Reviews

Kacey Johansing The Hiding

Kacey Johansing’s third album is the first to be released on her own label and, more tellingly, also the first since her abrupt falling-out with long-standing musical soulmate Emily Ritz, with whom she founded cult two-piece folk act Yesway. Given her recent musical conflict, then, it’s perhaps appropriate that so much of ‘The Hiding’ channels those model exponents of interband strife, Fleetwood Mac: ‘Hold Steady’ is the sort of dreamy, melancholic and wonderfully concise song full of glistening guitars and haunting refrains that should soundtrack Big Sur sunsets, ‘In Too Deep’ carries itself with the poise and bruised dignity of Stevie Nicks’ at her most wronged (“What is the use in telling the truth?” asks the chorus), shimmering washes of synth gliding over Johansing’s sweet, songbird delivery, and regretful opener ‘Bow And Arrow’’s brooding cello line and serpentine melodies create something rich, round and rueful.

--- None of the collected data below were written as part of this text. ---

(* ===== verification/TcpState.v ===== *)
(** * Connection state ([src/include/wirestack/tcp_connection.hpp])

    The data of the TCP component: constants, the nine connection states,
    the pending-transmission and reassembly entries, the connection control
    block with its defaults, and the result types of the operations. Times
    and durations are integers in nanoseconds ([std::chrono::steady_clock]). *)

From S2P Require Import Prelude StdMap Addresses Tcp.

(** ** Constants *)


Definition kInitialRto : Z := milliseconds 1000.
Definition kMinRto : Z := milliseconds 1000.
Definition kMaxRto : Z := milliseconds 60000.
Definition kRtoGranularity : Z := milliseconds 1.
Definition kMaxRetransmits : Z := 5.
Definition kTimeWaitDuration : Z := seconds 60.
Definition kInitialSsthresh : Z := 65535.
Definition kMaxCongestionWindow : Z := 2 ^ 30.
Definition kInitialCongestionWindowFloor : Z := 14600.
Definition kTcpSendBufferCapacity : Z := 256 * 1024.
Definition kInitialPersistInterval : Z := milliseconds 1000.
Definition kMaxPersistInterval : Z := milliseconds 60000.
Definition kTcpMss : Z := 1460.
Definition kDefaultPeerMss : Z := 536.
Definition kMaxApplicationSendSize : Z := 65535.
Definition kMaxSegmentsPerSend : Z := 128.
Definition kTcpReceiveCapacity : Z := 262140.
Definition kMaxReassemblyFragments : Z := 128.
Definition kLocalWindowScaleShift : Z := 2.
Definition kMaxWindowScaleShift : Z := 14.

(** ** State *)

Inductive TcpState :=
| SynSent | SynReceived | Established | FinWait1 | FinWait2 | CloseWait | Closing | LastAck | TimeWait.

#[export] Instance TcpState_eq_dec : EqDecision TcpState.
Proof. solve_decision. Defined.

Definition state_eqb (a b : TcpState) : bool := bool_decide (a = b).

Record TcpConnectionKey := mkKey {
  local_ip : Ipv4Address;
  local_port : Z;
  remote_ip : Ipv4Address;
  remote_port : Z
}.

Definition key_fields (k : TcpConnectionKey) : list Z :=
  ip_bytes (local_ip k) ++ [local_port k] ++ ip_bytes (remote_ip k) ++ [remote_port k].

Lemma key_fields_inj a b : key_fields a = key_fields b -> a = b.
Proof. destruct a as [[] ? [] ?], b as [[] ? [] ?]. unfold key_fields. simpl. congruence. Qed.

#[export] Instance KeyOrder_TcpConnectionKey : KeyOrder TcpConnectionKey :=
  KeyOrder_lex key_fields key_fields_inj.

Record PendingTransmission := mkPending {
  sequence_start : Z;
  is_syn : bool;
  is_active_syn : bool;
  is_fin : bool;
  p_flags : TcpFlags;
  p_payload : list Z;
  first_sent_at : Z;
  last_sent_at : Z;
  timeout_interval : Z;
  timeout_retransmit_count : Z;
  was_retransmitted : bool;
  rtt_sample_taken : bool;
  sacked : bool;
  retransmitted_in_recovery : bool
}.

#[export] Instance eta_PendingTransmission : Eta PendingTransmission := fun p =>
  mkPending (sequence_start p) (is_syn p) (is_active_syn p) (is_fin p) (p_flags p) (p_payload p)
    (first_sent_at p) (last_sent_at p) (timeout_interval p) (timeout_retransmit_count p)
    (was_retransmitted p) (rtt_sample_taken p) (sacked p) (retransmitted_in_recovery p).

(** [PendingTransmission pending;] with the fields every call site assigns. *)
Definition new_pending (start : Z) (f : TcpFlags) (now timeout : Z) : PendingTransmission :=
  mkPending start false false false f [] now now timeout 0 false false false false.

Definition sequenceEnd (p : PendingTransmission) : Z :=
  u32 (sequence_start p + u32 (Zlen (p_payload p)) +
       (if is_syn p then 1 else 0) + (if is_fin p then 1 else 0)).

Record TcpReassemblyFragment := mkFragment {
  frag_start : Z;
  frag_payload : list Z
}.

Definition frag_sequenceEnd (f : TcpReassemblyFragment) : Z :=
  u32 (frag_start f + u32 (Zlen (frag_payload f))).

Record TcpAckRetirementResult := mkRetirement {
  newly_acked_sequence_space : Z;
  newly_acked_data_bytes : Z;
  ack_advanced : bool;
  r_rtt_sample_taken : bool
}.

Record Connection := mkConnection {
  state : TcpState;
  remote_isn : Z;
  remote_isn_known : bool;
  local_isn : Z;
  rcv_nxt : Z;
  snd_una : Z;
  snd_nxt : Z;
  pending : list PendingTransmission;
  local_fin_seq : option Z;
  time_wait_deadline : option Z;
  pending_removal : bool;
  snd_wnd : Z;
  snd_wl1 : Z;
  snd_wl2 : Z;
  out_of_order : list TcpReassemblyFragment;
  pending_fin_seq : option Z;
  peer_mss : Z;
  effective_send_mss : Z;
  peer_window_scale : Z;
  local_window_scale : Z;
  window_scaling_enabled : bool;
  sack_permitted : bool;
  has_rtt_sample : bool;
  srtt : Z;
  rttvar : Z;
  current_rto : Z;
  cwnd : Z;
  ssthresh : Z;
  duplicate_ack_count : Z;
  in_fast_recovery : bool;
  recovery_point : Z;
  congestion_avoidance_acked_bytes : Z;
  unsent : list Z;
  close_requested : bool;
  persist_deadline : option Z;
  persist_interval : Z
}.

#[export] Instance eta_Connection : Eta Connection := fun c =>
  mkConnection (state c) (remote_isn c) (remote_isn_known c) (local_isn c) (rcv_nxt c) (snd_una c)
    (snd_nxt c) (pending c) (local_fin_seq c) (time_wait_deadline c) (pending_removal c) (snd_wnd c)
    (snd_wl1 c) (snd_wl2 c) (out_of_order c) (pending_fin_seq c) (peer_mss c) (effective_send_mss c)
    (peer_window_scale c) (local_window_scale c) (window_scaling_enabled c) (sack_permitted c)
    (has_rtt_sample c) (srtt c) (rttvar c) (current_rto c) (cwnd c) (ssthresh c)
    (duplicate_ack_count c) (in_fast_recovery c) (recovery_point c)
    (congestion_avoidance_acked_bytes c) (unsent c) (close_requested c) (persist_deadline c)
    (persist_interval c).

(** [Connection connection;] followed by the assignment of [state] and
    [local_isn], the two members without a default. *)
Definition new_connection (s : TcpState) (isn : Z) : Connection :=
  {| state := s; remote_isn := 0; remote_isn_known := true; local_isn := isn;
     rcv_nxt := 0; snd_una := 0; snd_nxt := 0; pending := []; local_fin_seq := None;
     time_wait_deadline := None; pending_removal := false; snd_wnd := 0; snd_wl1 := 0; snd_wl2 := 0;
     out_of_order := []; pending_fin_seq := None; peer_mss := kDefaultPeerMss;
     effective_send_mss := kTcpMss; peer_window_scale := 0; local_window_scale := 0;
     window_scaling_enabled := false; sack_permitted := false; has_rtt_sample := false;
     srtt := 0; rttvar := 0; current_rto := kInitialRto; cwnd := 0; ssthresh := kInitialSsthresh;
     duplicate_ack_count := 0; in_fast_recovery := false; recovery_point := 0;
     congestion_avoidance_acked_bytes := 0; unsent := []; close_requested := false;
     persist_deadline := None; persist_interval := kInitialPersistInterval |}.

(** ** Results *)

Record TcpReceiveResult := mkReceiveResult {
  reply : option TcpSegment;
  fast_retransmit : option TcpSegment;
  scheduled : list TcpSegment;
  accepted_payload : list Z;
  peer_closed : bool;
  connection_reset : bool;
  connection_closed : bool;
  connection_established : bool;
  admission_rejected : bool
}.

#[export] Instance eta_TcpReceiveResult : Eta TcpReceiveResult := fun r =>
  mkReceiveResult (reply r) (fast_retransmit r) (scheduled r) (accepted_payload r) (peer_closed r)
    (connection_reset r) (connection_closed r) (connection_established r) (admission_rejected r).

(** [return {};] *)
Definition no_result : TcpReceiveResult :=
  mkReceiveResult None None [] [] false false false false false.

Inductive TcpSendError := NotSendable | EmptyPayload | SendTooLarge | BufferFull | ConstructionFailed.

Record TcpSendResult := mkSendResult {
  send_segments : list TcpSegment;
  bytes_accepted : Z;
  send_error : option TcpSendError
}.

Record TcpCloseResult := mkCloseResult { close_accepted : bool; close_fin : option TcpSegment }.

Inductive TcpConnectError := InvalidPort | DuplicateConnection | CapacityExhausted | RandomnessUnavailable.

Record TcpConnectResult := mkConnectResult {
  connect_accepted : bool;
  connect_syn : option TcpSegment;
  connect_error : option TcpConnectError
}.

Record TcpTimeoutPollResult := mkTimeoutPoll {
  retransmissions : list (TcpConnectionKey * TcpSegment);
  timed_out : list TcpConnectionKey;
  time_wait_expired : list TcpConnectionKey
}.

(** ** Field groups

    What an operation leaves alone is stated on groups of fields. *)

Definition recv_part (c : Connection) := (rcv_nxt c, out_of_order c, pending_fin_seq c).
Definition nego_part (c : Connection) :=
  (peer_mss c, effective_send_mss c, peer_window_scale c, local_window_scale c, window_scaling_enabled c,
   sack_permitted c, local_isn c, remote_isn c, remote_isn_known c).
Definition send_part (c : Connection) :=
  (snd_una c, snd_nxt c, pending c, local_fin_seq c, unsent c, snd_wnd c).
Definition cong_part (c : Connection) :=
  (cwnd c, ssthresh c, congestion_avoidance_acked_bytes c, in_fast_recovery c).
Definition ctl_part (c : Connection) := (state c, pending_removal c, close_requested c, time_wait_deadline c).
Definition persist_part (c : Connection) := (persist_deadline c, persist_interval c).

(** Turn equal groups into equal fields. *)
Ltac parts :=
  unfold recv_part, nego_part, send_part, cong_part, ctl_part, persist_part in *; simplify_eq/=.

The album’s second half veers slightly from the ’70s West Coast heartache blueprint – the rhythmic push and pull of ‘Power Of Love’ adds a little jazz quiver, and ‘Old Feeling, Old Foe’, with tangy vocal harmonies and pedal steel guitar, goes full-on country, which, while pleasant enough, is a little stylistically jarring within the established context. This dabble is by no means fatal though: the lush, synth-flecked and depthless ‘Evergreen’ returns to home soil and brings down the curtain pleasingly ambiguously, imbuing the record with the heady scent of wistful, dusky yearning that almost dares the listener to long for heartbreak themselves.